Former Virginia governor Terry McAuliffe, in the recent Virginia gubernatorial debate against Republican nominee Glenn Youngkin, touted an odd endorsement: founder of the Weekly Standard and editor-at-large of the Bulwark, Bill Kristol.

‘I left a huge surplus when I left office. And that’s the reason so many Republicans have endorsed me — over two dozen prominent Republicans. Tonight, I have the leading conservative in America here, Bill Kristol, who has endorsed my campaign for governor,’ McAuliffe said.

Any right-leaning politico couldn’t help but laugh at the notion that Kristol is the nation’s ‘leading conservative’. When former president Donald Trump ascended during the 2016 GOP primary, Kristol fashioned himself as the head of the rational, principled conservatives who opposed the insane and destructive Orange Man and his influence on the party. NeverTrump, however, quickly turned to NeverConservative.

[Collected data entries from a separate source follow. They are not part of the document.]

(* ===== verification/StdioTheorems.v ===== *)
(** * Theorems on formatted output *)

From S2P Require Import Prelude Bitmap Memory CString CStdlib Stdio StdioSpec.

Local Open Scope Z_scope.

(** C28: snprintf with a format made of plain characters, [%%] and the
    conversions %d, %u, %o, %x, %s and %c, each with an optional [-] or [0] flag
    and field width, returns the length of the whole text and stores the text in the
    buffer: all of it when it fits, otherwise as many characters as leave room
    for the terminator, which is always stored.  No byte outside the buffer
    changes.  The format and the strings lie outside the buffer. *)
Theorem snprintf_directives m buffer n format ds rest fuel :
  mapped m buffer (S n) → Z.of_nat (S n) < 2^31 →
  cstr (outside buffer (Z.of_nat (S n)) m) format (concat (format_of <$> ds)) →
  Forall (directive_ok (outside buffer (Z.of_nat (S n)) m)) ds →
  Z.of_nat (length (concat (text_of <$> ds))) < 2^31 →
  (length (concat (format_of <$> ds)) + length (concat (text_of <$> ds)) + 1 < fuel)%nat →
  snprintf fuel buffer (Z.of_nat (S n)) format (concat (words_of <$> ds) ++ rest) m =
    Ok (Z.of_nat (length (concat (text_of <$> ds))), write buffer (take n (concat (text_of <$> ds)) ++ [0]) m).
Proof. intros. by apply snprintf_text. Qed.

(** An int printed with %d into a buffer of at least 12 bytes is read back
    by atoi, for every int. *)
Theorem snprintf_atoi m buffer n format v fuel :
  mapped m buffer (S n) → Z.of_nat (S n) < 2^31 → (11 ≤ n)%nat → (15 ≤ fuel)%nat →
  cstr (outside buffer (Z.of_nat (S n)) m) format [37; 100] → in_s32 v →
  ∃ k m', snprintf fuel buffer (Z.of_nat (S n)) format [u32 v] m = Ok (k, m') ∧ atoi buffer m' = Ok (v, m').
Proof.
  intros Hbuf Hn H12 Hf Hfmt Hv. pose proof (show_int_length v Hv) as Hl.
  assert (Et : concat (text_of <$> [Conv Right 0 (Dec v)]) = show_int v).
  { cbn [fmap list_fmap concat text_of]. unfold item_text, pad. fold (show_int v). rewrite app_nil_r.
    by replace (Z.to_nat (0 - Z.of_nat (length (show_int v)))) with 0%nat by lia. }
  assert (Eq := snprintf_text m buffer n Hbuf Hn [Conv Right 0 (Dec v)] format [] fuel Hfmt).
  rewrite Et in Eq. rewrite take_ge in Eq by lia. do 2 eexists. split.
  - apply Eq; [|lia|change (length (concat (format_of <$> [Conv Right 0 (Dec v)]))) with 2%nat; lia].
    apply Forall_singleton. split; [lia|done].
  - destruct Hbuf as [Hr _]. apply atoi_show_int; [|done]. split; [|by apply show_int_bytes].
    apply holds_write; rewrite ?length_app; cbn [length]; lia.
Qed.

(** A memory with a buffer at 1000, formats at 2000 and 3000 and a string at 4000. *)
Definition demo_memory : mem :=
  write 1000 (replicate 16 0) (write 2000 [120; 61; 37; 45; 53; 100; 124; 37; 115; 37; 37; 0]
    (write 3000 [37; 100; 0] (write 4000 [97; 98; 99; 0] ∅))).

(** snprintf (buf, 8, "x=%-5d|%s%%", -42, "abc") stores "x=-42  " and returns 12. *)
Lemma snprintf_directives_witness :
  ∃ m', snprintf 50 1000 8 2000 [4294967254; 4000] demo_memory = Ok (12, m') ∧
    holds m' 1000 [120; 61; 45; 52; 50; 32; 32; 0].
Proof.
  set (ds := [Text 120; Text 61; Conv Left 5 (Dec (-42)); Text 124; Conv Right 0 (Str 4000 [97; 98; 99]); Percent]).
  eexists. split.
  - apply (snprintf_directives demo_memory 1000 7 2000 ds [] 50).
    + compute_hyp.
    + lia.
    + compute_hyp.
    + compute_hyp.
    + vm_compute. done.
    + vm_compute. lia.
  - compute_hyp.
Defined.

(** The smallest int, in a buffer of 12 bytes. *)
Lemma snprintf_atoi_witness :
  ∃ k m', snprintf 20 1000 12 3000 [2147483648] demo_memory = Ok (k, m') ∧ atoi 1000 m' = Ok (-2147483648, m').
Proof. apply (snprintf_atoi demo_memory 1000 11 3000 (-2147483648) 20); first [lia|compute_hyp]. Defined.
(* ===== verification/UstarTheorems.v ===== *)
(** * Theorems on tar headers *)

From Stdlib Require Import String.
From S2P Require Import Prelude Bitmap Memory CString CStdlib Stdio StdioSpec Ustar UstarSpec.

Local Open Scope Z_scope.

(** ** What ustar_parse_header computes from the bytes of a header *)

Fixpoint octal_result (l : list Z) (ofs v : Z) : bool * Z :=
  match l with
  | [] => (false, v)
  | b :: l =>
      if decide (48 ≤ char b ∧ char b ≤ 55) then
        if decide (ULONG_MAX / 8 < v) then (false, v) else octal_result l (ofs + 1) (u32 (char b - 48 + v * 8))
      else if decide (char b = 32 ∨ char b = 0) then (bool_decide (0 < ofs), v)
      else (false, v)
  end.

Definition byte (h : list Z) (i : Z) : Z := default 0 (h !! Z.to_nat i).
Definition bytes_at (h : list Z) (i n : nat) : list Z := take n (drop i h).

(** The checks behind the checksum, and all of them. *)
Definition entry_spec (h : list Z) : parse_error + Z * Z :=
  if decide (byte h 99 ≠ 0 ∨ byte h 345 ≠ 0) then inl NameTooLong else
  if decide (byte h 156 ≠ USTAR_REGULAR ∧ byte h 156 ≠ USTAR_DIRECTORY) then inl UnimplementedType else
  let size := if decide (byte h 156 = USTAR_REGULAR) then octal_result (bytes_at h 124 12) 0 0 else (true, 0) in
  if negb size.1 then inl CorruptSize else
  if decide (INT_MAX < size.2) then inl FileTooLarge else inr (byte h 156, size.2).

Definition parse_spec (h : list Z) : parse_error + Z * Z :=
  if decide (bytes_at h 257 6 ≠ str "ustar" ++ [0]) then inl NotUstar else
  if decide (byte h 263 ≠ 48 ∨ byte h 264 ≠ 48) then inl InvalidVersion else
  let chksum := octal_result (bytes_at h 148 8) 0 0 in
  if negb chksum.1 then inl CorruptChksum else
  if decide (chksum.2 ≠ header_sum h) then inl ChecksumMismatch else entry_spec h.

(** The name field up to its first null byte. *)
Fixpoint until_null (l : list Z) : list Z :=
  match l with [] => [] | b :: l => if decide (b = 0) then [] else b :: until_null l end.

Lemma until_null_split l : 0 ∈ l → ∃ r, l = until_null l ++ 0 :: r.
Proof.
  induction l as [|b l IH]; [by intros ?%elem_of_nil|]. cbn. intros H. case_decide as E; [subst; by exists l|].
  apply elem_of_cons in H as [H|H]; [congruence|]. destruct (IH H) as [r Er]. exists r. cbn. by rewrite <- Er.
Qed.

Section header.
Context (lit : list Z → Z) (m : mem) (p : Z) (h : list Z).
Context (Hl : lits_ok lit m) (Hh : holds m p h) (Hlen : length h = 512%nat) (Hb : Forall (λ b, 0 ≤ b < 256) h).

Lemma bytes_at_holds i n : (i + n ≤ 512)%nat → holds m (p + Z.of_nat i) (bytes_at h i n) ∧ length (bytes_at h i n) = n.
Proof.
  intros Hi. unfold bytes_at. assert (E : h = take i h ++ take n (drop i h) ++ drop n (drop i h)) by (by rewrite !take_drop).
  assert (Li : length (take i h) = i) by (rewrite length_take; lia). rewrite E in Hh. apply holds_app in Hh as [_ H].
  rewrite Li in H. split; [by eapply holds_prefix|]. rewrite length_take, length_drop. lia.
Qed.

Lemma byte_load i : 0 ≤ i < 512 → load (u32 (p + i)) m = Ok (byte h i, m).
Proof.
  intros Hi. pose proof Hh as [Hr _]. rewrite u32_id by (unfold in_u32; lia).
  destruct (lookup_lt_is_Some_2 h (Z.to_nat i)) as [b Eb]; [lia|]. unfold byte. rewrite Eb. apply load_byte_ok.
  replace i with (Z.of_nat (Z.to_nat i)) by lia. by apply (holds_lookup m p h).
Qed.

Lemma octal_loop_result l s ofs v :
  holds m (s + ofs) l → 0 < s → 0 ≤ ofs → octal_loop (length l) s ofs v m = Ok (octal_result l ofs v, m).
Proof.
  revert ofs v. clear. induction l as [|b l IH]; intros ofs v Hm Hs Ho; [done|]. pose proof Hm as [Hr _]. cbn [length octal_loop octal_result] in *.
  rewrite u32_id by (unfold in_u32; lia). erewrite st_bind_ok by (by eapply load_holds). repeat case_decide; try done.
  rewrite IH; [done| |lia|lia]. rewrite Z.add_assoc. by eapply holds_tail.
Qed.

Lemma octal_field_result i n :
  (i + n ≤ 512)%nat → parse_octal_field (u32 (p + Z.of_nat i)) (Z.of_nat n) m = Ok (octal_result (bytes_at h i n) 0 0, m).
Proof.
  intros Hi. destruct (bytes_at_holds i n Hi) as [Hm E]. pose proof Hh as [Hr _]. rewrite u32_id by (unfold in_u32; lia).
  unfold parse_octal_field. rewrite Nat2Z.id. rewrite <- E at 1. apply octal_loop_result; [by rewrite Z.add_0_r|lia|lia].
Qed.

Lemma all_zeros_result l q : holds m q l → is_all_zeros (length l) q m = Ok (bool_decide (Forall (λ b, b = 0) l), m).
Proof.
  clear. revert q. induction l as [|b l IH]; intros q Hq; [done|]. pose proof Hq as [Hr _]. cbn [length is_all_zeros] in *.
  erewrite st_bind_ok by (by eapply load_holds). rewrite u32_id by (unfold in_u32; lia). case_decide as E.
  - rewrite bool_decide_eq_false_2; [done|]. by inversion 1.
  - rewrite IH by (by eapply holds_tail). do 2 f_equal. apply bool_decide_ext. rewrite Forall_cons. split; [|tauto].
    intros ?. split; [lia|done].
Qed.

Lemma name_string : byte h 99 = 0 → cstr m p (until_null (bytes_at h 0 100)).
Proof.
  intros H99. destruct (bytes_at_holds 0 100 ltac:(lia)) as [Hm _]. rewrite Z.add_0_r in Hm.
  destruct (until_null_split (bytes_at h 0 100)) as [r Er].
  { unfold byte in H99. destruct (lookup_lt_is_Some_2 h 99%nat) as [b Eb]; [lia|]. change (Z.to_nat 99) with 99%nat in H99.
    rewrite Eb in H99. cbn in H99. subst b. apply (list_elem_of_lookup_2 _ 99). unfold bytes_at. rewrite drop_0, lookup_take, decide_True by lia. done. }
  set (t := until_null (bytes_at h 0 100)) in *. split.
  - rewrite Er in Hm. change (t ++ 0 :: r) with (t ++ [0] ++ r) in Hm. rewrite app_assoc in Hm. by eapply holds_prefix.
  - assert (Hbt : Forall (λ b, 0 ≤ b < 256) (bytes_at h 0 100)) by (apply Forall_take, Forall_drop, Hb).
    subst t. clear -Hbt. induction Hbt as [|b l Hx _ IH]; cbn; [done|]. case_decide; [done|]. constructor; [lia|done].
Qed.

Definition field_name : list Z := until_null (bytes_at h 0 100).

Lemma parse_entry_ok :
  ∃ q, parse_entry lit p m =
      Ok (match entry_spec h with inl e => Failed e | inr (type, size) => Parsed q type size end, m) ∧
    (byte h 99 = 0 → cstr m q (strip field_name) ∧ (strip field_name = field_name → q = p)).
Proof.
  assert (Hq : ∃ q, byte h 99 = 0 → strip_antisocial_prefixes lit p m = Ok (q, m) ∧ cstr m q (strip field_name) ∧
    (strip field_name = field_name → q = p)).
  { destruct (decide (byte h 99 = 0)) as [E|E]; [|exists 0; done].
    destruct (strip_ok lit m p _ Hl (name_string E)) as (q & Eq & Hq & _ & Hid). by exists q. }
  destruct Hq as [q Hq]. exists q. split; [|intros E; apply Hq in E; tauto].
  unfold parse_entry, entry_spec. cbv zeta. pose proof Hh as [Hr _]. unfold o_name. rewrite Z.add_0_r.
  erewrite st_bind_ok by (apply byte_load; lia).
  assert (Ep : (if decide (byte h 99 ≠ 0) then mret 0 else load (u32 (p + o_prefix))) m =
    Ok (if decide (byte h 99 ≠ 0) then 0 else byte h 345, m)) by (case_decide; [done|apply byte_load; unfold o_prefix; lia]).
  erewrite st_bind_ok by exact Ep. clear Ep.
  destruct (decide (byte h 99 ≠ 0 ∨ byte h 345 ≠ 0)) as [Hn|Hn];
    [rewrite decide_True by (destruct (decide (byte h 99 ≠ 0)); tauto); done|].
  rewrite decide_False by (destruct (decide (byte h 99 ≠ 0)); tauto).
  erewrite st_bind_ok by (apply byte_load; unfold o_typeflag; lia). change o_typeflag with 156.
  destruct (decide (byte h 156 ≠ USTAR_REGULAR ∧ byte h 156 ≠ USTAR_DIRECTORY)); [done|].
  set (sz := if decide (byte h 156 = USTAR_REGULAR) then octal_result (bytes_at h 124 12) 0 0 else (true, 0)).
  assert (Es : (if decide (byte h 156 = USTAR_REGULAR) then parse_octal_field (u32 (p + o_size)) 12 else mret (true, 0)) m = Ok (sz, m)).
  { unfold sz. case_decide; [|done]. apply (octal_field_result 124 12). lia. }
  erewrite st_bind_ok by exact Es. destruct (negb sz.1); [done|]. destruct (decide (INT_MAX < sz.2)); [done|].
  destruct (Hq ltac:(lia)) as [Eq _]. rewrite u32_id by (unfold in_u32; lia). by erewrite st_bind_ok by exact Eq.
Qed.
(* ===== verification/DescriptorTheorems.v ===== *)
(** * Theorems on descriptor tables

    The fields of descriptors as the processor decodes them, and the interrupt
    table as a map from vectors to registrations. *)

From Stdlib Require Import String.
From S2P Require Import Prelude Bitmap Memory CString CStdlib Vaddr Palloc Pagedir Paging Stdio StdioSpec Ustar Descriptors.

Local Open Scope Z_scope.

(** [n] bits of [d] from bit [i]. *)
Definition bits (d i n : Z) : Z := (d / 2^i) `mod` 2^n.

(** ** Disjoint bit fields *)

Lemma lor_high a b n : 0 ≤ a < 2^n → 0 ≤ n → Z.lor a (b * 2^n) = a + b * 2^n.
Proof.
  intros Ha Hn. assert (E : Z.land a (b * 2^n) = 0).
  { destruct (decide (a = 0)) as [->|]; [apply Z.land_0_l|].
    apply Z.bits_inj'. intros i Hi. rewrite Z.land_spec, Z.testbit_0_l. destruct (decide (i < n)).
    - rewrite Z.mul_pow2_bits_low by lia. apply andb_false_r.
    - rewrite (Z.bits_above_log2 a i); [done|lia|].
      apply Z.lt_le_trans with n; [|lia]. apply Z.log2_lt_pow2; lia. }
  rewrite <- Z.lxor_lor, Z.add_nocarry_lxor; done.
Qed.

Lemma land_low a n : 0 ≤ n → Z.land a (2^n - 1) = a `mod` 2^n.
Proof. intros Hn. rewrite <- Z.land_ones by done. by rewrite Z.ones_equiv, Z.sub_1_r. Qed.

(** The bits from [n] to [n + k - 1], in place. *)
Lemma land_field a n k : 0 ≤ n → 0 ≤ k → Z.land a ((2^k - 1) * 2^n) = ((a / 2^n) `mod` 2^k) * 2^n.
Proof.
  intros Hn Hk. apply Z.bits_inj'. intros i Hi. rewrite Z.land_spec. destruct (decide (i < n)).
  - by rewrite !Z.mul_pow2_bits_low, andb_false_r by lia.
  - rewrite !Z.mul_pow2_bits by lia. rewrite Z.sub_1_r, <- Z.ones_equiv, Z.testbit_ones_nonneg by lia.
    destruct (Z.ltb_spec (i - n) k) as [Hk'|Hk'].
    + rewrite Z.mod_pow2_bits_low, Z.div_pow2_bits, andb_true_r by lia. f_equal. lia.
    + by rewrite Z.mod_pow2_bits_high, andb_false_r by lia.
Qed.
Lemma run_get s t p s' :
  threads s !! t = Some (Get p) → runnable s p → intq_getc t p s = Ok ((), s') → qnext s s'.
Proof. intros Et Hr E. unfold qnext. rewrite <- E. by apply step_get. Qed.

Lemma run_interrupt s b s' : intq_full (queue s) = false → add_byte b s = Ok ((), s') → qnext s s'.
Proof. intros Hf E. unfold qnext. rewrite <- E. by apply step_intr_put. Qed.

(** A queue that one thread uses, with interrupt handlers on the other end,
    never panics: every step of it succeeds.  With two threads reading, it can:
    the second one, which waits for the lock when two bytes arrive, does not
    test the condition again and fails the assertion of wait. *)
Theorem intq_waiting :
  (∀ elems t s r, length elems = 64%nat → t ≠ NULL → rtc qnext (qinit elems [t]) s → qstep s r → ∃ s', r = Ok ((), s')) ∧
  ∃ s, rtc qnext (qinit (replicate 64 0) [1; 2]) s ∧ qstep s (Err EPanic).
Proof.
  split.
  - intros elems t s r Hl Ht Hr Hs. assert (H : qinv s ∧ only t s).
    { assert (H0 : qinv (qinit elems [t]) ∧ only t (qinit elems [t])).
      { split; [apply qinit_inv; [done|]; by intros ?%list_elem_of_singleton|].
        intros u x Eu. apply list_to_map_idle in Eu as [->%list_elem_of_singleton ->]. done. }
      clear Hs. revert H0. induction Hr as [|s1 s2 s3 Hstep _ IH]; [done|]. intros [H1 H2]. apply IH. by eapply only_step. }
    destruct H as [H Ho]. destruct (qstep_inv s r H Hs) as [(s' & E & _)|[_ [(u & Eu & _)|(u & b & Eu & _)]]]; [by exists s'|..];
      destruct (Ho _ _ Eu) as (_ & H1 & H2); [done|by destruct (H2 b)].
  - eexists. split.
    + eapply rtc_l; [eapply (step_call_get _ 1); reflexivity|]. eapply rtc_l; [eapply (step_call_get _ 2); reflexivity|].
      eapply rtc_l; [eapply (run_get _ 1 Test); [reflexivity|exact I|vm_compute; reflexivity]|].
      eapply rtc_l; [eapply (run_get _ 2 Test); [reflexivity|exact I|vm_compute; reflexivity]|].
      eapply rtc_l; [eapply (run_interrupt _ 65); [reflexivity|vm_compute; reflexivity]|].
      eapply rtc_l; [eapply (run_interrupt _ 66); [reflexivity|vm_compute; reflexivity]|].
      eapply rtc_l; [eapply (run_get _ 1 Ready); [reflexivity|exact I|vm_compute; reflexivity]|].
      eapply rtc_l; [eapply (run_get _ 1 Test); [reflexivity|exact I|vm_compute; reflexivity]|].
      apply rtc_refl.
    + match goal with |- qstep ?s _ => change (Err EPanic) with (intq_getc 2 Locking s) end. apply step_get; reflexivity.
Qed.

(** ** What the steps of a queue do to its bytes *)

Lemma unblock_received t s s' : unblock t s = Ok ((), s') → queue s' = queue s ∧ sent s' = sent s ∧ received s' = received s.
Proof.
  unfold unblock. intros E. apply st_bind_inv in E as (s1 & s2 & [= <- <-] & E).
  destruct (threads s !! t) as [[|[]|? []]|]; try done; by injection E as <-.
Qed.

Lemma signal_full_received s s' : signal_not_full s = Ok ((), s') → sent s' = sent s ∧ received s' = received s.
Proof.
  unfold signal_not_full. intros E. apply st_bind_inv in E as (s1 & s2 & [= <- <-] & E). apply st_bind_inv in E as ([] & s2 & E1 & E).
  destruct (negb _); [|done]. injection E1 as <-. case_decide; [|by injection E as <-].
  apply st_bind_inv in E as ([] & s2 & E1 & [= <-]). by apply unblock_received in E1 as (_ & ? & ?).
Qed.

Lemma signal_empty_received s s' : signal_not_empty s = Ok ((), s') → sent s' = sent s ∧ received s' = received s.
Proof.
  unfold signal_not_empty. intros E. apply st_bind_inv in E as (s1 & s2 & [= <- <-] & E). apply st_bind_inv in E as ([] & s2 & E1 & E).
  destruct (negb _); [|done]. injection E1 as <-. case_decide; [|by injection E as <-].
  apply st_bind_inv in E as ([] & s2 & E1 & [= <-]). by apply unblock_received in E1 as (_ & ? & ?).
Qed.

Lemma take_byte_received s b s' : take_byte s = Ok (b, s') → sent s' = sent s ∧ received s' = received s ++ [b].
Proof.
  unfold take_byte. intros E. apply st_bind_inv in E as (s1 & s2 & [= <- <-] & E). apply st_bind_inv in E as (x & s2 & E1 & E).
  destruct (buf (queue s) !! _); [|done]. injection E1 as <- <-. apply st_bind_inv in E as ([] & s2 & [= <-] & E).
  apply st_bind_inv in E as ([] & s2 & E1 & [= <- <-]). by apply signal_full_received in E1 as [-> ->].
Qed.

Lemma add_byte_sent b s s' : add_byte b s = Ok ((), s') → sent s' = sent s ++ [b] ∧ received s' = received s.
Proof.
  unfold add_byte. intros E. apply st_bind_inv in E as (s1 & s2 & [= <- <-] & E). apply st_bind_inv in E as (x & s2 & E1 & E).
  destruct (buf (queue s) !! _); [|done]. injection E1 as <- <-. apply st_bind_inv in E as ([] & s2 & [= <-] & E).
  by apply signal_empty_received in E as [-> ->].
Qed.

Kristol donated to Democratic Virginia governor Ralph Northam’s campaign in 2017 and said he was ‘pleased’ when the pro-abortion Northam won. Ahead of the 2018 midterms, he thought it was very important that Democrats win the House. In 2020, he tweeted, ‘for the time being one has to say: we are all Democrats now’. In a recent interview about his McAuliffe endorsement, Kristol admitted he is more on the ‘former’ side of being a Republican.

Is McAuliffe really so delusional as to think Kristol gives him major conservative street cred? Or is some other strategy at play?

In order to win the governorship, McAuliffe needs to sweep Northern Virginia, liberal and densely populated, to make up for Youngkin’s support in the more rural parts of the state. A recent Post-Schar poll found McAuliffe underperforming in that region compared to Northam four years ago, particularly in the NoVa exurbs. Perhaps McAuliffe is betting that Kristol, who lives in McLean, will appeal to the moderate upper crust Potomac River residers. Maybe McAuliffe thinks even the Republicans in NoVa will identify more with Kristol than Youngkin, who he has tried to paint as a ‘Trump wannabe’.

The Biden administration also has a penchant for elevating not-so-conservatives, including Bill Kristol, when it is in desperate need of media spin. White House chief of staff Ron Klain has recently been obsessively tweeting a column from the New York Times’s David Brooks arguing in favor of passing Biden’s infrastructure bill and $3 trillion reconciliation package.

‘Amid the coverage of negotiations, timelines, and vote totals — this @nytdavidbrooks column is a good reminder of what the noise in Congress is actually all about: a historic effort to deliver dignity for working people,’ Klain said on Friday, just 12 hours after Speaker Nancy Pelosi had to pull a vote for the infrastructure bill because she was unable to get enough yeses to make up for boycotting progressives.

Brooks is another ‘conservative’ who says he found himself ‘intellectually and politically unattached’ after Trump’s 2016 victory. Could he merely be out of touch? No, it’s the children who are wrong. Brooks asserted in an April column that ‘the GOP is getting worse’ and accused Trump supporters of having a ‘venomous panic attack’. Like Kristol, he doesn’t stop to think that his willingness to support a Democratic president’s $4 trillion spending plan, including money for ‘climate justice’, could be part of the reason conservatives no longer look to him for political guidance. Or, maybe it’s his insistence that the ‘uneducated’ couldn’t possibly understand sandwiches.

The Democrats use Brooks, Kristol — and Jennifer Rubin, Bret Stephens and Max Boot — cynically. They know these penthouse penmen aren’t going to convince any real Republicans that Biden or McAuliffe has the goods. They are instead a salve for the NeverTrumpers and liberal wine moms who fear the Trumpers and the Squad as imminent threats to the cozy establishment. See, Ron Klain promises, there are still reasonable conservatives out there who agree with us!

Of course, this public alliance between establishment Rs and Ds is part of the reason populism has become so attractive. Trump supporters shout about the ‘swamp’ and progressives call ‘eat the rich’. These are both recognitions that their enemy is not so much their neighbor who holds different political opinions. Their common enemy is the ‘Uniparty‘ elite in Washington.